Romanian Archbishop to stand trial for EU funds fraud
Romanian Archbishop Teodosie Petrescu, who heads the Orthodox Church in Constanta county, eastern Romania, will stand trial for using or presenting false documents to obtain EU funds, according to a statement from the National Anticorruption Department (DNA).
Five other people will also stand trial in this case, on the same charges.
The Archbishop's indictment came the same day that the Orthodox Church made a powerful statement related to the recent social and political events in Romania, asking for the fight against corruption to continue.

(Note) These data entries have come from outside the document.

(** ** Lemmas *)

Section Create.
Context `{SJ : Simdjson}.

(** The daemon has reported an exit code to the parent. *)
Definition reported (h : list event) : Prop :=
  exists fd code r, (existT (P := resp) (Px (Write fd (int_bytes code))) r : event) ∈ h.

(** The parent has read from the pipe, and what it has read is not a failure. *)
Definition no_failure_read (h : list event) : Prop :=
  exists fd r data, (existT (P := resp) (Px (Read fd 4)) (r, data) : event) ∈ h /\
    (ret r = 0 \/ (ret r < 0 /\ errno r = EINTR) \/ (0 < ret r /\ bytes_int data = Val 0)).

(** How the body of [doCreate] can return. *)
Definition body_ok (res : Z * bool) (h : list event) : Prop :=
  res = (EXIT_FAILURE, false) \/
  (res = (EXIT_FAILURE, true) /\ reported h) \/
  (res = (EXIT_SUCCESS, true) /\ no_failure_read h).

Lemma body_ok_mono res h h' : h ⊆ h' -> body_ok res h -> body_ok res h'.
Proof.
  intros Hs [->|[(-> & fd & code & r & H)|(-> & fd & r & data & H & ?)]].
  - by left.
  - right; left. split; [done|]. exists fd, code, r. by apply Hs.
  - right; right. split; [done|]. exists fd, r, data. split; [by apply Hs|done].
Qed.

Lemma scope_exit_body {A} h (body : prog A) fin (P : A -> list event -> Prop) :
  (forall a h1 h2, h1 ⊆ h2 -> P a h1 -> P a h2) ->
  accepts hist_step h body P -> accepts hist_step h (scope_exit body fin) P.
Proof.
  intros Hmono Hbody. unfold scope_exit. eapply accepts_seq; [exact Hbody|]. intros a h1 HP.
  eapply accepts_seq; [apply accepts_hist_grows, (accepts_hist_any _ _ (λ _ _, True)); done|].
  intros u h2 [_ Hs]. by eapply Hmono.
Qed.
(* ===== verification/Commands.v ===== *)
(** The commands of runw and its entry point: [doDelete], [doKill], [doStart],
    [doState] and [main] of src/runw.cpp. *)
From S2P Require Import Prelude Cpp Signals Path Json Prog FileOps Loader Bundle State.
From S2P Require Import SDBus CGroup Container.

Section Commands.
Context `{SJ : Simdjson}.

Definition doDelete (Root ContainerId : string) (Force : bool) : prog Z :=
  let ContainerRoot := path_append Root ContainerId in
  '(directory, _) ← is_directory ContainerRoot;
  ensure ((directory : bool) || Force) (
  ErrCode ← do_call (Fs (FsRemoveAll ContainerRoot)) : prog errc;
  ensure ((ErrCode =? 0) || Force) (
  _ ← do_call (Wm (CacheClear ContainerId)) : prog unit;
  mret EXIT_SUCCESS)).

Definition doKill (Root ConfigFileName ContainerId SignalName : string) : prog Z :=
  Signal ← lift_cpp (parseSignal SignalName);
  if Signal <? 0 then mret EXIT_FAILURE
  else
    let ContainerRoot := path_append Root ContainerId in
    let StateFile := path_append ContainerRoot "state.json" in
    '(regular, _) ← is_regular_file StateFile;
    ensure regular (
    '(s, ok) ← State_load default_State StateFile ConfigFileName;
    ensure ok (
    let PidValue := Pid s in
    if PidValue <? 0 then mret EXIT_FAILURE
    else
      r ← do_call (Px (Kill PidValue Signal)) : prog sysret;
      ensure (ret r =? 0) (mret EXIT_SUCCESS))).

(** The descriptor is closed explicitly and again by the scope exit. *)
Definition doStart (Root ConfigFileName ContainerId : string) : prog Z :=
  let ContainerRoot := path_append Root ContainerId in
  let StateFile := path_append ContainerRoot "state.json" in
  '(regular, _) ← is_regular_file StateFile;
  ensure regular (
  '(s, ok) ← State_load default_State StateFile ConfigFileName;
  ensure ok (
  let ExecFifoFile := path_append ContainerRoot "exec.fifo" in
  r ← do_call (Px (Open ExecFifoFile (Z.lor O_WRONLY O_NONBLOCK))) : prog sysret;
  let ExecFifoFd := ret r in
  scope_exit
    (if ExecFifoFd <? 0 then mret EXIT_FAILURE
     else
       r ← do_call (Px (Unlink ExecFifoFile)) : prog sysret;
       if ret r <? 0 then mret EXIT_FAILURE
       else
         r ← do_call (Px (Write ExecFifoFd (chr "000"))) : prog sysret;
         if ret r <? 0 then mret EXIT_FAILURE
         else
           _ ← do_call (Px (Close ExecFifoFd)) : prog sysret;
           mret EXIT_SUCCESS)
    (λ _, close_fd ExecFifoFd))).

Definition doState (Root ContainerId : string) : prog Z :=
  let ContainerRoot := path_append Root ContainerId in
  '(directory, _) ← is_directory ContainerRoot;
  ensure directory (
  Data ← FileOps.readAll (path_append ContainerRoot "state.json");
  ensure (negb (is_empty Data)) (
  _ ← do_call (Fs (Cout (Data +:+ chr "010"))) : prog unit;
  mret EXIT_SUCCESS)).

End Commands.

(** ** [main] *)

(** Options and subcommands as they are declared to the parser; an option
    added without a name is positional. *)
Inductive option_decl :=
| StringOption (Description MetaVar : string) (DefaultValue : option string)
| ToggleOption (Description : string).
Inductive parser_decl :=
| add_option (Name : option string) (Opt : option_decl)
| begin_subcommand (Description Name : string)
| end_subcommand.

(** What the option parser of WasmEdge leaves in the options. *)
Record Options := {
  isVersion : bool;
  opt_Root : string;
  opt_SystemdCgroup : bool;
  opt_ConfigFileName : string;
  opt_ContainerId : string;
  opt_Path : string;
  opt_ConsoleSocket : string;
  opt_PidFile : string;
  opt_Force : bool;
  opt_Signal : string;
  Start_selected : bool;
  Create_selected : bool;
  Delete_selected : bool;
  Kill_selected : bool;
  State_selected : bool;
}.

Section Main.
Context `{SJ : Simdjson}.
(** The option parser is not part of the sources: it fills in the options, and
    [default_argument] resets one to its default.  The version and the directory
    come from the build.  [basic_logger_mt] of spdlog opens the log file; it throws an
    exception when it cannot. *)
Context (basic_logger_mt : string -> bool).
Context (parse : list parser_decl -> list string -> option Options).
Context (default_argument : option_decl -> string).
Context (CPACK_PACKAGE_VERSION CMAKE_INSTALL_FULL_LOCALSTATEDIR : string).

Definition kVersionString : string := CPACK_PACKAGE_VERSION.
Definition kContainerDir : string := CMAKE_INSTALL_FULL_LOCALSTATEDIR +:+ "/lib/runw/containers".
(** Two strings of the configuration that no code uses. *)
Definition kInstallPluginDir (CMAKE_INSTALL_FULL_LIBDIR : string) : string := CMAKE_INSTALL_FULL_LIBDIR +:+ "/runw".
Definition kStateDir (CMAKE_INSTALL_FULL_RUNSTATEDIR : string) : string := CMAKE_INSTALL_FULL_RUNSTATEDIR +:+ "/runw".

Definition opt_decl_ConfigFileName : option_decl :=
  StringOption "Override the config file name" "FILENAME" (Some "config.json").

(** The option texts, defaults and subcommands, in the order they are added. *)
Definition Parser : list parser_decl :=
  let Root := StringOption "Root path" "PATH" (Some kContainerDir) in
  let SystemdCgroup := ToggleOption
    ("enable systemd cgroup support, expects cgroupsPath to be of form " +:+
     chr dq +:+ "slice:prefix:name" +:+ chr dq +:+ " for e.g. " +:+
     chr dq +:+ "system.slice:runc:434234" +:+ chr dq) in
  let ContainerId := StringOption "Container ID" "ID" None in
  let Path := StringOption
    "Path to the root of the bundle directory, defaults to the current directory" "PATH" None in
  let ConsoleSocket := StringOption
    ("Path to an AF_UNIX socket which will receive a file descriptor " +:+
     "referencing the master end of the console's pseudoterminal") "FD" (Some EmptyString) in
  let PidFile := StringOption "Specify the file to write the process id to" "PATH" None in
  let Force := ToggleOption
    "Forcibly deletes the container if it is still running (uses SIGKILL)" in
  let Signal := StringOption "Signal name" "SIGNAL" (Some "SIGTERM") in
  [ add_option (Some "root") Root;
    add_option (Some "systemd-cgroup") SystemdCgroup;
    add_option (Some "config") opt_decl_ConfigFileName;
    begin_subcommand "Create a container" "create";
    add_option None ContainerId;
    add_option (Some "bundle") Path;
    add_option (Some "console-socket") ConsoleSocket;
    add_option (Some "pid-file") PidFile;
    end_subcommand;
    begin_subcommand "Delete any resources held by the container" "delete";
    add_option None ContainerId;
    add_option (Some "force") Force;
    end_subcommand;
    begin_subcommand "Kill sends the specified signal to the container's init process" "kill";
    add_option None ContainerId;
    add_option None Signal;
    end_subcommand;
    begin_subcommand "Executes the user defined process in a created container" "start";
    add_option None ContainerId;
    end_subcommand;
    begin_subcommand "Output the state of a container" "state";
    add_option None ContainerId;
    end_subcommand ].

Definition main (fuel : nat) (Argv : list string) : prog Z :=
  if negb (basic_logger_mt "/tmp/runw.log") then Terminate else
  match parse Parser Argv with
  | None => mret EXIT_FAILURE
  | Some o =>
      if isVersion o then
        _ ← do_call (Fs (Cout (hd EmptyString Argv +:+ " version " +:+ kVersionString +:+ chr "010")))
          : prog unit;
        mret EXIT_SUCCESS
      else
        let ConfigFileName :=
          if is_empty (opt_ConfigFileName o) then default_argument opt_decl_ConfigFileName
          else opt_ConfigFileName o in
        if Start_selected o then doStart (opt_Root o) ConfigFileName (opt_ContainerId o)
        else if Create_selected o then
          doCreate fuel (opt_Root o) (opt_SystemdCgroup o) ConfigFileName (opt_ContainerId o)
            (opt_Path o) (opt_ConsoleSocket o) (opt_PidFile o)
        else if Delete_selected o then doDelete (opt_Root o) (opt_ContainerId o) (opt_Force o)
        else if Kill_selected o then
          doKill (opt_Root o) ConfigFileName (opt_ContainerId o) (opt_Signal o)
        else if State_selected o then doState (opt_Root o) (opt_ContainerId o)
        else mret EXIT_FAILURE
  end.

(** The whole program: the static member [CGroup::CGroupMode] is initialised
    before [main] starts. *)
Definition program (fuel : nat) (Argv : list string) : prog Z :=
  CGroupMode ← checkMode;
  main fuel Argv.

End Main.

DNA prosecutors say that, between 2010 and 2016, Archbishop Teodosie and the other suspects used and submitted false declarations to the Agency for Payments and Intervention in Agriculture (APIA) to obtain EU funds. In these documents, they falsely said that they were using some land plots to cultivate grapes, although those cultures didn’t exist anymore.
Moreover, they also said that they complied with the good agricultural and environmental conditions (GAEC) during their agricultural activities, although the land plots in question were abandoned and full of weeds.
Following these false declarations, the defendants obtained total EU funds of over RON 1.39 million (some EUR 300,000), according to DNA.
The prosecutors placed Archbishop Teodosie Petrescu under judicial control in mid-October last year.